In what will be her final full-year earnings call, Mullen conceded it had been a “challenging year” for the Nasdaq-listed ‘AI solutions integrator’ – which ranked ninth in Oxygen 250 2026.

For the 12 months ended 31 December 2025, the global products, solutions and services giant saw net sales fall 5% to $8.25bn, while gross profit came in flat at $1.76bn.

Insight also underwhelmed some of the analysts on the call by issuing a more conservative guidance for 2026 than previous years (it expects gross profit to grow “low single digits”).

“I think one thing that’s different is we aren’t assuming any kind of massive improvement and spend in the large enterprise,” Mullen said on the call as she sought to contextualise the guidance.

“We’re expecting prices to increase 15%”

Price rises fuelled by the memory chip crisis could be a double-edged sword for the industry, Mullen said as she noted price elasticity has historically “kicked in” at around 15%.

“As an industry, we’re expecting prices to increase 15% or so on average, and units to decline just barely – low single digits,” she said.

Specifically on PCs, prices will rise by between 10% and 25% this year, Mullen said.

“We’ve seen those price increases documented from most of the OEMs. A few have decided not to do that,” she said.

Echoing recent comments by TD Synnex CEO Patrick Zammit, Mullen predicted the shortages could even hand partners a strategic advantage, just as they did through the pandemic.

“I think there’s also an incredible opportunity for us to help our customers navigate the supply chain impacts, which is what we did pretty well during Covid, and help them understand alternatives,” Mullen said.

“So this is, I think, a place where partners can add a whole lot of value, and Insight will add a whole lot of value to our customers as they navigate that.”

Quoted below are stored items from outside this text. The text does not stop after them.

(** ** Queries *)
Definition WMINamespaceCimV2 : string := "Root\CimV2".
Definition WMINamespaceStorage : string := "Root\Microsoft\Windows\Storage".
(** A value of a condition: the driver compares with texts and unsigned numbers. *)
Inductive wql_value := WString (s : string) | WNumber (n : Z) | WBool (b : bool).
Definition quote_char : ascii := "'"%char.
(** [os/wmi/wmi.go formatValue] *)
Definition formatValue (v : wql_value) : string :=
  match v with
  | WString x =>
      let escaped := ReplaceAll x "'" "''" in
      let escaped := ReplaceAll escaped backslash (backslash +:+ backslash) in
      "'" +:+ escaped +:+ "'"
  | WNumber n => Itoa n
  | WBool b => if b then "TRUE" else "FALSE"
  end.
(** [os/wmi/wmi.go Condition] *)
Record Condition := MkCondition { Field : string; Operator : string; Value : wql_value }.
(** [os/wmi/wmi.go String 103-105] *)
Definition condition_text (c : Condition) : string :=
  Field c +:+ " " +:+ Operator c +:+ " " +:+ formatValue (Value c).
(** [os/wmi/wmi.go QueryBuilder] *)
Record QueryBuilder := MkQuery {
  q_Class : string; q_Namespace : string; Selectors : list string; Conditions : list Condition }.
(** [os/wmi/wmi.go WithCondition 108-110] *)
Definition WithCondition (field operator : string) (value : wql_value) : Condition :=
  MkCondition field operator value.
(** [os/wmi/wmi.go NewQuery] *)
Definition NewQuery (class : string) : QueryBuilder := MkQuery class WMINamespaceCimV2 [] [].
(** [os/wmi/wmi.go WithNamespace] *)
Definition WithNamespace (ns : string) (q : QueryBuilder) : QueryBuilder :=
  MkQuery (q_Class q) ns (Selectors q) (Conditions q).
(** [os/wmi/wmi.go Select] *)
Definition Select (selectors : list string) (q : QueryBuilder) : QueryBuilder :=
  MkQuery (q_Class q) (q_Namespace q) (Selectors q ++ selectors) (Conditions q).
(** [os/wmi/wmi.go WithConditions] *)
Definition WithConditions (conditions : list Condition) (q : QueryBuilder) : QueryBuilder :=
  MkQuery (q_Class q) (q_Namespace q) (Selectors q) (Conditions q ++ conditions).
(** [os/wmi/wmi.go buildWhereClause] *)
Definition buildWhereClause (q : QueryBuilder) : string :=
  match Conditions q with
  | [] => ""
  | cs => "WHERE " +:+ Join (condition_text <$> cs) " AND "
  end.
(** [os/wmi/wmi.go Build] *)
Definition Build (q : QueryBuilder) : string :=
  let selectPart := match Selectors q with [] => "*" | l => Join l ", " end in
  let query := "SELECT " +:+ selectPart +:+ " FROM " +:+ q_Class q in
  let where_clause := buildWhereClause q in
  if String.eqb where_clause "" then query else query +:+ " " +:+ where_clause.

(** ** Variants *)
(** The types of a variant that the code tells apart. *)
Inductive VT :=
| VT_EMPTY | VT_BOOL | VT_I1 | VT_UI1 | VT_I2 | VT_UI2 | VT_I4 | VT_UI4 | VT_I8 | VT_UI8
| VT_INT | VT_UINT | VT_BSTR | VT_DISPATCH | VT_OTHER.
#[export] Instance VT_eq_dec : EqDecision VT.
Proof. solve_decision. Defined.
(** A variant: its type, the 64 bits of its value as an [int64], and the text that
    [ToString] makes of it. *)
Record variant := MkVariant { v_VT : VT; v_Val : Z; ToString : string }.
(** [os/wmi/wmi.go isInteger] *)
Definition isInteger (vt : VT) : bool :=
  bool_decide (vt ∈ [VT_I1; VT_UI1; VT_I2; VT_UI2; VT_I4; VT_UI4; VT_I8; VT_UI8; VT_INT; VT_UINT]).
(** [os/wmi/wmi.go isUnsigned] *)
Definition isUnsigned (vt : VT) : bool :=
  bool_decide (vt ∈ [VT_UI1; VT_UI2; VT_UI4; VT_UI8; VT_UINT]).
(** A [SafeVariant]: the variant may be nil. *)
Definition SafeVariant : Type := option variant.
Definition MaxInt32 : Z := 2 ^ 31 - 1.
Definition MaxInt64 : Z := 2 ^ 63 - 1.
(** The integer of a variant that holds one, else zero. *)
Definition sv_integer (s : SafeVariant) (f : variant → Z) : Z :=
  match s with Some v => if isInteger (v_VT v) then f v else 0 | None => 0 end.
(** [os/wmi/wmi.go Bool] *)
Definition sv_Bool (s : SafeVariant) : bool :=
  match s with
  | None => false
  | Some v => if decide (v_VT v = VT_BOOL) then negb (Z.land (v_Val v) 0xffff =? 0) else false
  end.
(** [os/wmi/wmi.go String 746-751] *)
Definition sv_String (s : SafeVariant) : string := match s with None => "" | Some v => ToString v end.
(** [os/wmi/wmi.go Int] *)
Definition sv_Int (s : SafeVariant) : Z :=
  sv_integer s (λ v, if isUnsigned (v_VT v) && ((v_Val v <? 0) || (MaxInt64 <? v_Val v)) then MaxInt64
                     else v_Val v).
(** [os/wmi/wmi.go Int32] *)
Definition sv_Int32 (s : SafeVariant) : Z :=
  sv_integer s (λ v, if isUnsigned (v_VT v) && ((v_Val v <? 0) || (MaxInt32 <? v_Val v)) then MaxInt32
                     else int32 (v_Val v)).
(** [os/wmi/wmi.go Int64] *)
Definition sv_Int64 (s : SafeVariant) : Z := sv_integer s v_Val.
(** [os/wmi/wmi.go Uint16] *)
Definition sv_Uint16 (s : SafeVariant) : Z := sv_integer s (λ v, Z.land (v_Val v) 0xFFFF).
(** [os/wmi/wmi.go Uint32] *)
Definition sv_Uint32 (s : SafeVariant) : Z := sv_integer s (λ v, Z.land (v_Val v) 0xFFFFFFFF).
(** [os/wmi/wmi.go Uint64] *)
Definition sv_Uint64 (s : SafeVariant) : Z := sv_integer s (λ v, v_Val v `mod` 2 ^ 64).

(** ** COM *)
(** An [*ole.IDispatch]: nil or a pointer.  The parameters of a call, the last of
    which may be variables for results. *)
Definition Dispatch : Type := option Z.
Inductive cval :=
| CStr (s : string) | CInt (z : Z) | CBool (b : bool) | CNil | CObj (o : Dispatch) | COutString | COutVariant.

Class Com (W : Type) := {
  CoInitializeEx : M W unit;
  CoUninitialize : M W unit;
  CoInitializeSecurity : M W unit;
  getenv_security : string;
  (** oleutil and the methods of IDispatch; a call gives its result and what it
      wrote to the variables among the parameters *)
  com_CreateObject : string → M W Z;
  com_QueryInterface : Z → M W Z;
  com_GetProperty : Z → string → M W variant;
  com_PutProperty : Z → string → cval → M W variant;
  com_CallMethod : Z → string → list cval → M W (variant * list variant);
  com_Clear : variant → M W unit;
  com_AddRef : Z → M W unit;
  com_Release : Z → M W unit;
  (** the enumerator of a collection ([None] for a nil one): what its [Next] answers
      until it has nothing more *)
  com_NewEnum : Z → M W (option (list (res variant)));
  com_ReleaseEnum : Z → M W unit;
  ToIDispatch : variant → Dispatch;
}.

(** [os/wmi/wmi.go comSecurityEnabled] *)
Definition comSecurityEnabled (env : string) : bool :=
  negb (bool_decide (ToLower (TrimSpace env) ∈ ["0"; "false"; "no"; "off"])).

(** A [COMDispatchObject]; one in a [Scope] is valid until it is released. *)
Definition COMDispatchObject : Type := Dispatch.
(** The world and the objects of the current [Scope]. *)
Record CS (W : Type) := MkCS { cs_world : W; cs_objs : list COMDispatchObject }.
Arguments MkCS {W}. Arguments cs_world {W}. Arguments cs_objs {W}.

Section wmi.
  Context {W : Type} `{!Com W}.
  Notation C := (M (CS W)).

Definition com {A} (m : M W A) : C A := on cs_world (λ w s, MkCS w (cs_objs s)) m.
Definition need (o : Dispatch) : C Z := match o with Some p => ret p | None => panic end.
  (** An operation whose cleanup runs on every way out. *)
Definition finally {S A} (m : M S A) (cleanup : M S unit) : M S A := λ s,
  let '(r, s1) := m s in (r, (cleanup s1).2).

  (** [os/wmi/wmi.go InitializeCOMSecurity] What [Do] runs once. *)
Definition InitializeCOMSecurity : M W unit :=
  if negb (comSecurityEnabled getenv_security) then ret ()
  else let! _ := try CoInitializeSecurity in ret ().
  (** [os/wmi/wmi.go WithCOMThread] *)
Definition WithCOMThread {A} (fn : M W A) : M W A :=
  let! r := try CoInitializeEx in
  match r with
  | inl e => if bool_decide (as_ole e = Some 1) then finally fn CoUninitialize else fail e
  | inr _ => finally fn CoUninitialize
  end.
  (** [os/wmi/wmi.go Track] *)
Definition Track (obj : COMDispatchObject) : C COMDispatchObject :=
  λ s, (Ok obj, MkCS (cs_world s) (cs_objs s ++ [obj])).
  (** [os/wmi/wmi.go release] *)
Definition release (obj : COMDispatchObject) : M W unit :=
  match obj with Some p => com_Release p | None => ret () end.
  (** [os/wmi/wmi.go Close] *)
Definition Close (objs : list COMDispatchObject) : M W unit := for_each (reverse objs) release.
  (** [os/wmi/wmi.go WithScope] *)
Definition WithScope {A} (fn : C A) : M W A := λ w,
  let '(r, s) := fn (MkCS w []) in (r, (Close (cs_objs s) (cs_world s)).2).
  (** [os/wmi/wmi.go NewCOMDispatchObject] *)
Definition NewCOMDispatchObject (obj : Dispatch) : C COMDispatchObject :=
  let! _ := match obj with Some p => com (com_AddRef p) | None => ret () end in ret obj.

  (** [os/wmi/wmi.go WithWMIService] *)
Definition WithWMIService {A} (namespace : string) (fn : Dispatch → C A) : C A :=
  let! locatorUnknown := com (com_CreateObject "WbemScripting.SWbemLocator") in
  finally (
    let! locator := com (com_QueryInterface locatorUnknown) in
    finally (
      let! (serviceRaw, _) := com (com_CallMethod locator "ConnectServer" [CNil; CStr namespace]) in
      finally (fn (ToIDispatch serviceRaw)) (com (com_Clear serviceRaw)))
      (com (com_Release locator)))
    (com (com_Release locatorUnknown)).

  (** The loop of [Enumerate]: the callback gives the next value of the caller's
      variables and an error. *)
Fixpoint enum_loop {A} (items : list (res variant)) (fn : A → variant → C (A * option gerr)) (a : A)
    : C (A * option gerr) :=
  match items with
  | [] => ret (a, None)
  | Err e :: _ => ret (a, if bool_decide (as_ole e = Some 1) then None else Some e)
  | Panic :: _ => panic
  | Ok item :: items' =>
      let! (a', err) := finally (fn a item) (com (com_Clear item)) in
      match err with Some e => ret (a', Some e) | None => enum_loop items' fn a' end
  end.
  (** [os/wmi/wmi.go Enumerate] *)
Definition Enumerate {A} (obj : Dispatch) (fn : A → variant → C (A * option gerr)) (a : A)
    : C (A * option gerr) :=
  let! p := need obj in
  let! r := try (com (com_GetProperty p "_NewEnum")) in
  match r with
  | inl e => ret (a, Some (EWrap "failed to get _NewEnum from IDispatch: " e ""))
  | inr enumProp =>
      finally (
        let! q := need (ToIDispatch enumProp) in
        let! r := try (com (com_NewEnum q)) in
        match r with
        | inl e => ret (a, Some (EWrap "failed to get IEnumVARIANT from IDispatch: " e ""))
        | inr None => ret (a, Some (ENew "IEnumVARIANT is nil for IDispatch"))
        | inr (Some items) => finally (enum_loop items fn a) (com (com_ReleaseEnum q))
        end) (com (com_Clear enumProp))
  end.
Definition result_or_err {A} (r : A * option gerr) : C A :=
  match r.2 with Some e => fail e | None => ret r.1 end.
  (** [os/wmi/wmi.go Query] *)
Definition Query {A} (namespace query : string) (fn : A → Dispatch → C (A * option gerr)) (a : A) : C A :=
  WithWMIService namespace (λ service,
    let! p := need service in
    let! (resultRaw, _) := com (com_CallMethod p "ExecQuery" [CStr query]) in
    finally (
      let! (a', err) := Enumerate (ToIDispatch resultRaw) (λ a item, fn a (ToIDispatch item)) a in
      match err with
      | Some e => if errors_Is e WmiErrStopIteration then ret a' else fail e
      | None => ret a'
      end) (com (com_Clear resultRaw))).
  (** [os/wmi/wmi.go Associators] *)
Definition Associators {A} (obj : Dispatch) (assocClass resultClass role resultRole : string)
    (fn : A → Dispatch → C (A * option gerr)) (a : A) : C A :=
  let! p := need obj in
  let! r := try (com (com_CallMethod p "Associators_"
                        [CStr assocClass; CStr resultClass; CStr role; CStr resultRole])) in
  match r with
  | inl e => fail (EWrap "failed to list associators. error: " e "")
  | inr (result, _) =>
      finally (let! r := Enumerate (ToIDispatch result) (λ a item, fn a (ToIDispatch item)) a in
               result_or_err r) (com (com_Clear result))
  end.

  (** The callbacks that collect the objects, and the one that stops at the first. *)
Definition collect (results : list COMDispatchObject) (item : Dispatch)
    : C (list COMDispatchObject * option gerr) :=
  let! obj := NewCOMDispatchObject item in
  let! obj := Track obj in
  ret (results ++ [obj], None).
Definition first_one (result : option COMDispatchObject) (item : Dispatch)
    : C (option COMDispatchObject * option gerr) :=
  let! obj := NewCOMDispatchObject item in
  let! obj := Track obj in
  ret (Some obj, Some (ESentinel WmiErrStopIteration)).
  (** [os/wmi/wmi.go QueryObjectsWithBuilder] *)
Definition QueryObjectsWithBuilder (q : QueryBuilder) : C (list COMDispatchObject) :=
  Query (q_Namespace q) (Build q) collect [].
  (** [os/wmi/wmi.go QueryFirstObjectWithBuilder] *)
Definition QueryFirstObjectWithBuilder (q : QueryBuilder) : C COMDispatchObject :=
  let! result := Query (q_Namespace q) (Build q) first_one None in
  match result with Some obj => ret obj | None => fail (ESentinel WmiErrNotFound) end.
  (** [os/wmi/wmi.go GetAssociated] *)
Definition GetAssociated (c : COMDispatchObject) (assocClass resultClass role resultRole : string)
    : C (list COMDispatchObject) :=
  Associators c assocClass resultClass role resultRole collect [].
  (** [os/wmi/wmi.go ForEach] *)
Fixpoint ForEach {A} (items : list COMDispatchObject) (fn : A → COMDispatchObject → C (A * option gerr))
    (a : A) : C A :=
  match items with
  | [] => ret a
  | item :: items' =>
      let! (a', err) := fn a item in
      match err with
      | Some e => if errors_Is e WmiErrStopIteration then ret a' else fail e
      | None => ForEach items' fn a'
      end
  end.

  (** *** Properties and methods of an object *)
  (** [os/wmi/wmi.go GetPropertyWithHandler] *)
Definition GetPropertyWithHandler {A} (c : COMDispatchObject) (name : string) (fn : variant → A) : C A :=
  let! p := need c in
  let! r := try (com (com_GetProperty p name)) in
  match r with
  | inl e => fail (EWrap ("failed to get property " +:+ name +:+ ": ") e "")
  | inr v => finally (ret (fn v)) (com (com_Clear v))
  end.
  (** [os/wmi/wmi.go GetStringProperty] *)
Definition GetStringProperty (c : COMDispatchObject) (name : string) : C string :=
  GetPropertyWithHandler c name (λ v, sv_String (Some v)).
  (** [os/wmi/wmi.go GetUint32Property] *)
Definition GetUint32Property (c : COMDispatchObject) (name : string) : C Z :=
  GetPropertyWithHandler c name (λ v, sv_Uint32 (Some v)).
  (** [os/wmi/wmi.go GetUint16Property] *)
Definition GetUint16Property (c : COMDispatchObject) (name : string) : C Z :=
  GetPropertyWithHandler c name (λ v, sv_Uint16 (Some v)).
  (** [os/wmi/wmi.go GetBoolProperty] *)
Definition GetBoolProperty (c : COMDispatchObject) (name : string) : C bool :=
  GetPropertyWithHandler c name (λ v, sv_Bool (Some v)).
Definition ParseUint64 (s : string) : res Z :=
  match parse_uint 10 s with
  | Some n => if (n <? 2 ^ 64)%Z then Ok n else Err (ENew (num_error "ParseUint" s))
  | None => Err (ENew (num_error "ParseUint" s))
  end.
  (** [os/wmi/wmi.go GetStringPropertyAsUint64] *)
Definition GetStringPropertyAsUint64 (c : COMDispatchObject) (name : string) : C Z :=
  let! str := GetStringProperty c name in
  if String.eqb str ""
  then fail (ENew ("WMI property " +:+ quote name +:+ " is empty; cannot parse as uint64"))
  else match ParseUint64 str with
       | Ok n => ret n
       | Err e => fail (EWrap ("failed to parse WMI property " +:+ quote name +:+ " value " +:+ quote str
                               +:+ " as uint64: ") e "")
       | Panic => panic
       end.
  (** [os/wmi/wmi.go CallMethod] *)
Definition CallMethod {A} (c : COMDispatchObject) (name : string) (params : list cval)
    (fn : variant → A) : C (A * list variant) :=
  let! p := need c in
  let! (v, outs) := com (com_CallMethod p name params) in
  finally (ret (fn v, outs)) (com (com_Clear v)).
  (** [os/wmi/wmi.go CallUint32] *)
Definition CallUint32 (c : COMDispatchObject) (name : string) (params : list cval) : C (Z * list variant) :=
  CallMethod c name params (λ v, sv_Uint32 (Some v)).
End wmi.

“It landed very, very close”

Addressing the other elephant in the vestibule, CFO James Morgado conceded in an answer to an analyst question that “we certainly would love to not have to talk about partner programme changes ever again”.

He was referring to the $70m hole Insight predicted recent Microsoft and Google partner programme changes would blow in its 2025 gross profits.

“The $70m gross profit impact we called out at the beginning of the year… it landed very, very close to that number…,” Morgado said.

Although Insight has completed the internal “pivot” of its cloud business towards the midmarket, the pain is not quite over, Morgado acknowledged.

“We see that tail [of financial impact] a little more in the second half [of 2026], candidly, and that is because of the dynamics associated with Google,” he said, referencing Insight’s SADA business.

“Very, very excited”

Insight

Insight’s expansion of its technology consulting capabilities during the year boosted its overall performance, especially in EMEA, Mullen said.

In Q4, services generated 28% of the $343.9m EMEA net sales total (up from 23% a year previously). Gross margins in the region rose from 22.7% to 27.5% year on year on the same basis.

Mullen also tipped AI data centres as a “significant tailwind”.

“There are definitely cost constraints associated with running everything [AI] in a public cloud, so we have seen more interest in on-premises,” she said.

“Our partners are making that easier with pre-packaged AI factories – as I noted we were the first partner to launch the Cisco Secure AI Factory with NVIDIA into our labs. So we believe we are ready to see enterprise adoption of AI infrastructure, specifically in data centres and specifically in a multi-cloud environment.”

Mullen said she is “very, very excited” about the opportunity here, but added “we are absolutely at the very beginning stages”.

“This should be a significant tailwind for the industry as we move beyond just funding the public clouds and the neo clouds in terms of building out data centres,” she said.

Having revealed plans to retire in November, Mullen said in her prepared remarks that Insight’s public external search for a successor is “progressing as planned”.

“We expect to name a successor in the next few months,” she said.